- **Your task**:
Search the entries for the word "Hfut" and copy each line that has it.

..........

Lemma turn_returns tasks l s a t i :
  runtime_inv tasks l s → a ∈ woken s →
  fut s !! a = Some (Batched (mkReceiver i (Some (f t)) a)) → good_turn tasks s (poll_task a s).
Proof.
  intros Hi Ha Hf. destruct (woken_future _ _ _ _ Hi Ha) as (t' & Htask & Hnp & Hne & Hcase).
  assert (f t' = f t) as Hft by (destruct Hcase as [|[j ?]]; congruence). clear Hcase.
  pose proof Hi as [Hq Hen Hfut Hpk Hnd Hwk Hres].
  pose proof (poll_value a _ _ a (r_world s) Hf eq_refl) as Hp.
  set (w1 := set_ext _ _) in Hp.
  pose proof (drop_received_run a w1 (fin_maps.lookup_insert_eq _ _ _)) as Hd.
  assert (poll_task a s = Some (mkRuntime (woken s ∖ {[a]} ∪ ∅) (jobs s ++ []) (<[a := f t]> (results s))
    (set_ext (delete a (ext w1)) w1))) as Hrun.
  { unfold poll_task. rewrite decide_True by done. rewrite Hp.
    by rewrite (news_app (r_world s) w1 [] (eq_sym (app_nil_r _))), Hd. }
  rewrite app_nil_r, (right_id_L ∅ (∪)) in Hrun. set (s' := mkRuntime _ _ _ _) in Hrun.
  exists s', l. split; [exact Hrun|].
  assert (fut s' = delete a (fut s)) as Hx by apply fin_maps.delete_insert_eq.
  assert (∀ b, b ≠ a → fut s' !! b = fut s !! b) as Hother
    by (intros b Hb; rewrite Hx; by apply fin_maps.lookup_delete_ne).
  assert (fut s' !! a = None) as Hgone by (rewrite Hx; apply fin_maps.lookup_delete_eq).
  assert (runtime_inv tasks l s') as Hi'.
  { split; [ |done| | |done| |].
    - destruct l as [count phase|start phase es]; cbn [serving_inv] in Hq |- *.
      + destruct Hq as (Hidle & Hj & Hp'). split; [done|]. split; [done|].
        intros (b & u & Hb & Hbu)%Hp'. assert (b ≠ a) by congruence.
        exists b, u. split; [simpl; set_solver|]. by rewrite (Hother b).
      + destruct Hq as [Hg Hj]. split; [|done]. eapply gathering_frame; [exact Hg|done|].
        intros e He. apply (Hother (e_addr e)). intros <-. apply Hne. by apply list_elem_of_fmap_2.
    - intros b st Hb. assert (b ≠ a) as Hba by congruence. rewrite (Hother b Hba) in Hb. by apply Hfut.
    - intros b Hb. change (b ∈ parked s) in Hb. assert (b ≠ a) as Hba by congruence.
      rewrite (Hother b Hba). by apply Hpk.
    - intros b. simpl. destruct (decide (b = a)) as [->|Hba].
      + simpl in Hgone. rewrite Hgone. split; [set_solver|by intros [[? [=]] _]].
      + pose proof (Hwk b) as Hb. rewrite <- (Hother b Hba) in Hb. set_solver.
    - intros b. destruct (decide (b = a)) as [->|Hba].
      + rewrite Hgone. simpl. rewrite fin_maps.lookup_insert_eq, Htask. simpl. by rewrite Hft.
      + rewrite (Hother b Hba). simpl. by rewrite fin_maps.lookup_insert_ne. }
  split; [exact Hi'|]. apply (less_work tasks _ _ _ Hi'). unfold weight. rewrite Hx.
  assert (omap unbatched (delete a (fut s)) = omap unbatched (fut s)) as ->.
  { rewrite omap_delete. apply fin_maps.delete_id. by rewrite lookup_omap, Hf. }
  assert (size (fut s) ≠ 0)%nat by (intros Hz%map_size_empty_inv; by rewrite Hz in Hf).
  rewrite map_size_delete, Hf. simpl. lia.
Qed.

Lemma live_wakers_all (es : list (entry T nat)) :
  (∀ e, e ∈ es → e_live e = true ∧ e_waker e = e_addr e) →
  live_wakers es = e_addr <$> es.
Proof.
  unfold live_wakers. induction es as [|e es IH]; intros He; [done|].
  destruct (He e) as [Hl Hw]; [set_solver|]. rewrite filter_cons_True by done.
  rewrite !fmap_cons, Hw, IH by set_solver. done.
Qed.

(** What the job of the batch does to the futures. *)
Lemma job_futures tasks start phase es s w' :
  runtime_inv tasks (Gathering start phase es) s →
  (∀ k e, es !! k = Some e → e_live e = true →
     ext w' !! e_addr e = Some (Batched (mkReceiver (batch_cell start k) (Some (f (e_task e))) (e_waker e)))) →
  (∀ a, (∀ e, e ∈ es → e_live e = true → e_addr e ≠ a) → ext w' !! a = fut s !! a) →
  (∀ a, a ∉ e_addr <$> es → ext w' !! a = fut s !! a)
  ∧ (∀ a, a ∈ e_addr <$> es → ∃ t i, tasks !! a = Some t
       ∧ ext w' !! a = Some (Batched (mkReceiver i (Some (f t)) a)))
  ∧ size (ext w') = size (fut s) ∧ omap unbatched (ext w') = omap unbatched (fut s).
Proof.
  intros Hi Hv Hx. assert (∀ a, a ∈ e_addr <$> es → ∃ i wk, fut s !! a = Some (Batched (mkReceiver i None wk))) as Hin
    by (intros a; apply (entry_in_fut _ _ _ _ Hi)).
  pose proof (ri_entries _ _ _ Hi) as Hen. simpl in Hen, Hin.
  assert (∀ a, a ∉ e_addr <$> es → ext w' !! a = fut s !! a) as H1'.
  { intros a Ha. apply Hx. intros e He _ <-. apply Ha. by apply list_elem_of_fmap_2. }
  assert (∀ a, a ∈ e_addr <$> es → ∃ t i, tasks !! a = Some t
    ∧ ext w' !! a = Some (Batched (mkReceiver i (Some (f t)) a))) as H2'.
  { intros a (e & -> & He)%list_elem_of_fmap. destruct (Hen e He) as (Hl & Hw & Ht).
    apply list_elem_of_lookup in He as [k Hk]. pose proof (Hv k e Hk Hl) as Hval. rewrite Hw in Hval. eauto. }
  split; [done|]. split; [done|]. split.
  - rewrite <- !(size_dom (D := gset addr)). f_equal. apply set_eq. intros a. rewrite !elem_of_dom.
    destruct (decide (a ∈ e_addr <$> es)) as [Ha|Ha]; [|by rewrite H1'].
    destruct (H2' a Ha) as (t & i & _ & ->). destruct (Hin a Ha) as (j & wk & ->).
    split; by eexists.
  - apply fin_maps.map_eq. intros a. rewrite !lookup_omap.
    destruct (decide (a ∈ e_addr <$> es)) as [Ha|Ha]; [|by rewrite H1'].
    destruct (H2' a Ha) as (t & i & _ & ->). by destruct (Hin a Ha) as (j & wk & ->).
Qed.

..........

- **Solution for this exercise**:
  pose proof Hi as [Hq Hen Hfut Hpk Hnd Hwk Hres].
    - intros b st Hb. assert (b ≠ a) as Hba by congruence. rewrite (Hother b Hba) in Hb. by apply Hfut.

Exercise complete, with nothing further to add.